• [PROBLEM DESCRIPTION] Find every line of the records that has "Hkeys" and return it.

------------

(* ===== verification/System.v ===== *)
(** * The system of envelopes and deliveries

    The transactions of the envelope and delivery repositories and of account closure as the steps
    of one transition system: the state is the database together with the claims that workers hold.
    The workers run at any time and in any order, with any claim that was ever issued; whatever the
    rest of the server does to other tables happens in between.  Migration returns, which delete a
    whole account with its messages, are not among the steps.

    The invariant of the reachable states and its preservation by every step are proved here; what
    it means for messages, replies, leases and budgets is in [Safety.v]. *)

From S2P Require Import Prelude JsString Value Cbor Profiles Validation ValidatePayload Models.
From S2P Require Import Cose Database Typed ServerBodies Conversations Envelopes Delivery.
From S2P Require Import Receiver DeliveryRules.
From Stdlib Require Import ZArith.
Open Scope Z_scope.

Record world := { db : Database; issued : list DeliveryClaim }.
(* ===== verification/StatusSystem.v ===== *)
(** * Two providers and their statuses

    The provider of the recipient runs ([System.v]), reads rows to sign at any time and keeps the
    payloads it signed; the provider of the sender receives any signed status any number of times and
    in any order.  Only the signer writes the kept payloads, and only the receiver the record of the
    sent statuses. *)

From S2P Require Import Prelude JsString Value Cbor Profiles Validation ValidatePayload Models.
From S2P Require Import Cose Database Typed ServerBodies Conversations Envelopes Delivery Receiver.
From S2P Require Import DeliveryRules System Safety Status StatusRules.
From Stdlib Require Import ZArith.
Open Scope Z_scope.

Record federation := {
  recipient : world;
  observed : list StatusRow;      (** the rows read by the signers *)
  sender : Database;
}.

(** The payload of a row and its encoding, when there is one. *)
Definition announces `{HailEnv} `{Cborg} (row : StatusRow) (v : hvalue) (bs : bytes) : Prop :=
  status_payload row = Ok v /\
  encodePayload (Signed delivery_status) (of_hail v) DEFAULT_HAIL_RESOURCE_LIMITS = Ok bs.

Section federation.
Context `{HailEnv} `{CborgSpec} `{Keys}.
Context `{ConnectionFunctions} `{Triggers} `{AccountFences} `{Calendar} `{EnvelopeAuthority}.
Context (limits : EnvelopeAdmissionLimits).
#[local] Set Default Proof Using "All".

Inductive fed_step : federation -> federation -> Prop :=
| fed_provider f w :
    step limits (recipient f) w ->
    db w delivery_status_payloads = db (recipient f) delivery_status_payloads ->
    fed_step f {| recipient := w; observed := observed f; sender := sender f |}
| fed_read f key row :
    status_row_of key (db (recipient f)) = Some row ->
    fed_step f {| recipient := recipient f; observed := row :: observed f; sender := sender f |}
| fed_keep f env row v bs public_key cose :
    In row (observed f) -> announces row v bs ->
    fed_step f {|
      recipient := {|
        db := (begin (keep_status env (row_key row) (announced_revision row) public_key bs cose)
                 (db (recipient f))).2;
        issued := issued (recipient f) |};
      observed := observed f; sender := sender f |}
| fed_receive f row v bs signer cose object p public_key :
    In row (observed f) -> announces row v bs ->
    signPayload delivery_status (of_hail v) signer = Ok cose ->
    inspectSignedPayload delivery_status cose = Ok object ->
    typed (Signed delivery_status) (payload object) = Ok p ->
    fed_step f {| recipient := recipient f; observed := observed f;
      sender := (begin (apply_status (payload object) p (payloadBytes object) cose public_key)
                   (sender f)).2 |}
| fed_sender f db' :
    db' sent_delivery_status = sender f sent_delivery_status ->
    fed_step f {| recipient := recipient f; observed := observed f; sender := db' |}.

Definition fed_initial (f : federation) : Prop :=
  reachable limits (recipient f) /\ db (recipient f) delivery_status_payloads = ∅ /\
  observed f = [] /\ sender f sent_delivery_status = ∅.

Definition fed_reachable (f : federation) : Prop := exists f0, fed_initial f0 /\ rtc fed_step f0 f.

(** ** The invariant *)

(** A row as it was read in the past of a database. *)
Record past_row (db : Database) (row : StatusRow) : Prop := {
  pr_received : db received_envelopes !! row_key row = Some (st_received row);
  pr_accepted : r_accepted_at (st_received row) = Some (st_accepted_at row);
  pr_shape : work_shape (st_work row);
  pr_status : rtc status_step (Some (status_row (st_work row))) (status_of (row_key row) db);
}.

(** Of two statuses of one message, one came from the other. *)
Definition ordered (row row' : StatusRow) : Prop :=
  row_key row = row_key row' ->
  rtc status_step (Some (status_row (st_work row))) (Some (status_row (st_work row'))) \/
  rtc status_step (Some (status_row (st_work row'))) (Some (status_row (st_work row))).

(** A stored payload is that of a row that was read. *)
Definition announced (f : federation) (k : msg_key) (n : Z) (s : HailDeliveryState) (bs : bytes) : Prop :=
  exists row v, In row (observed f) /\ row_key row = k /\ announced_revision row = n /\
    w_state (st_work row) = s /\ announces row v bs.

Record fed_invariant (f : federation) : Prop := {
  fi_reachable : reachable limits (recipient f);
  fi_past row : In row (observed f) -> past_row (db (recipient f)) row;
  fi_ordered row row' : In row (observed f) -> In row' (observed f) -> ordered row row';
  fi_kept k n bs : db (recipient f) delivery_status_payloads !! (k, n) = Some bs ->
    exists s, announced f k n s bs;
  fi_sender k ss : sender f sent_delivery_status !! k = Some ss ->
    announced f k (ss_current_revision ss) (ss_current_state ss) (ss_payload_bytes ss);
}.

Lemma steps_known o o' s r n t : rtc status_step o o' -> o = Some (s, r, n, t) ->
  exists s' r' n' t', o' = Some (s', r', n', t') /\
    ((s', r', n', t') = (s, r, n, t) \/ n < n' /\ ended s = false).
Proof.
  intros Hs. revert s r n t. induction Hs as [o|o o1 o' Hstep _ IH]; intros s r n t ->.
  { eexists _, _, _, _. eauto. }
  destruct (evolves_known _ _ _ _ _ _ (or_intror Hstep) eq_refl) as (s1 & r1 & n1 & t1 & -> & Hn).
  destruct (IH _ _ _ _ eq_refl) as (s2 & r2 & n2 & t2 & -> & Hn').
  eexists _, _, _, _. split; [reflexivity|]. destruct Hn as [[= -> -> -> ->]|[]]; [done|].
  destruct Hn' as [[= -> -> -> ->]|[]]; right; (split; [lia|done]).
Qed.
Lemma take_fits maximumBuckets ks key ceiling now m :
  Z.of_nat (length ks) <= maximumBuckets -> fits maximumBuckets ks m -> key ∈ ks ->
  let b := next_bucket key now m in
  let b' := {| started := started b; count := count b + 1 |} in
  fits maximumBuckets ks (set_bucket key b' m) /\
  take maximumBuckets key ceiling now m =
    (if count b + 1 <=? ceiling then None else Some (Z.max 1 (ceil_div (60000 - (now - started b)) 1000)),
     set_bucket key b' m).
Proof.
  intros Hmax [Hk Hin Hc] Hkey b b'.
  assert (Hw : window maximumBuckets key now m = (b, m)).
  { unfold window, b, next_bucket. destruct (bucket_of key m) as [b0|] eqn:Hb; [by destruct (60000 <=? _)|].
    rewrite (proj2 (Z.leb_gt _ _)); [done|]. apply bucket_of_None in Hb.
    assert (Hl : (length (key :: map fst m) <= length ks)%nat).
    { apply NoDup_incl_length; [apply NoDup_ListNoDup; by constructor|].
      intros k. rewrite <- !list_elem_of_In. rewrite elem_of_cons. intros [->|Hm]; [done|by apply Hin]. }
    cbn [length] in Hl. rewrite length_map in Hl. lia. }
  pose proof (take_eq maximumBuckets key ceiling now m) as Ht. rewrite Hw in Ht. split; [|done].
  assert (Hb : 0 <= count b).
  { unfold b, next_bucket. destruct (bucket_of key m) as [b0|] eqn:Hb; [|cbn; lia].
    destruct (60000 <=? _); [cbn; lia|by eapply Hc]. }
  assert (Hkeys := set_bucket_keys key b' m). split.
  - rewrite Hkeys. case_decide; [done|]. apply NoDup_app. split; [done|].
    split; [|apply NoDup_singleton]. intros k Hm ->%list_elem_of_singleton. done.
  - rewrite Hkeys. case_decide; [done|]. intros k [Hm| ->%list_elem_of_singleton]%elem_of_app; [by apply Hin|done].
  - intros k b0. destruct (decide (key = k)) as [<-|Hne].
    + rewrite bucket_set_same. intros [= <-]. cbn. lia.
    + rewrite bucket_set_other by done. apply Hc.
Qed.

Lemma admitted_cons key r rs :
  admitted key (r :: rs) = (if is_admitted key r then 1 else 0) + admitted key rs.
Proof. unfold admitted. cbn [List.filter]. destruct (is_admitted key r); cbn [length]; lia. Qed.
Lemma admitted_nil key : admitted key [] = 0.
Proof. done. Qed.
Lemma send_leaves env c t :
  t <> delivery_status_payloads -> t <> delivery_status_wrappers ->
  (forall n db, sg_others (pb_signer env) n db t = db t) -> leaves t (send_status env c).
Proof.
  intros H1' H2' Ho. unfold send_status. apply runs_bind; [by apply signCurrent_leaves|].
  intros [cose|]; [|apply runs_act]. apply runs_bind; [apply runs_act|intros inspected].
  destruct (negb _); [apply runs_act|]. repeat (apply runs_bind; [apply runs_act|intros ?]). apply runs_act.
Qed.

(** ** Sending *)

(** A response was the answer to a signed status of an ended delivery. *)
Lemma send_Ok env c db r db' : send_status env c db = (Ok r, db') -> exists cose object url,
  inspectTyped delivery_status cose = Ok object /\ terminal_status (ds_state (payload object)) = true /\
  pb_fetch env url cose = Ok r.
Proof.
  intros Hs. unfold send_status in Hs. apply bind_Act in Hs as (cose & db1 & _ & Hs).
  destruct cose as [cose|]; [|discriminate Hs]. apply bind_Act in Hs as (object & db2 & Hi & Hs).
  injection Hi as Hi <-. destruct (negb _) eqn:Ht; [discriminate Hs|]. apply negb_false_iff in Ht.
  apply bind_Act in Hs as (sender & db3 & _ & Hs). apply bind_Act in Hs as ([] & db4 & _ & Hs).
  injection Hs as Hf <-. eauto 6.
Qed.

(** ** Times *)

Lemma nominal_delays attempt : In (nominal_delay attempt) [30; 120; 600; 3600; 21600; 86400].
Proof.
  unfold nominal_delay. destruct (5 <? attempt); [by do 5 right; left|].
  destruct (Z.to_nat (Z.min (attempt - 1) 4)) as [|[|[|[|[|n]]]]]; cbn; auto 10.
Qed.

Lemma next_publication_bounds pick now attempt remote : (forall n, 0 < n -> 0 <= pick n < n) ->
  now + 24000 <= next_publication pick now attempt remote /\
  next_publication pick now attempt remote <= Z.max (now + 103680000) (default 0 remote).
Proof.
  intros Hpick. unfold next_publication. pose proof (nominal_delays attempt) as Hin. cbn [In] in Hin.
  set (s := nominal_delay attempt) in *.
  pose proof (Hpick (high_delay s - low_delay s + 1)) as Hp.
  repeat destruct Hin as [Hs|Hin]; try done; rewrite <- Hs in *; unfold low_delay, high_delay in *;
    vm_compute (8 * _ / 10) in *; vm_compute (12 * _ / 10) in *; cbn in Hp; lia.
Qed.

------------

• [EXERCISE RESULT]
  assert (Hkeys := set_bucket_keys key b' m). split.
  - rewrite Hkeys. case_decide; [done|]. apply NoDup_app. split; [done|].
  - rewrite Hkeys. case_decide; [done|]. intros k [Hm| ->%list_elem_of_singleton]%elem_of_app; [by apply Hin|done].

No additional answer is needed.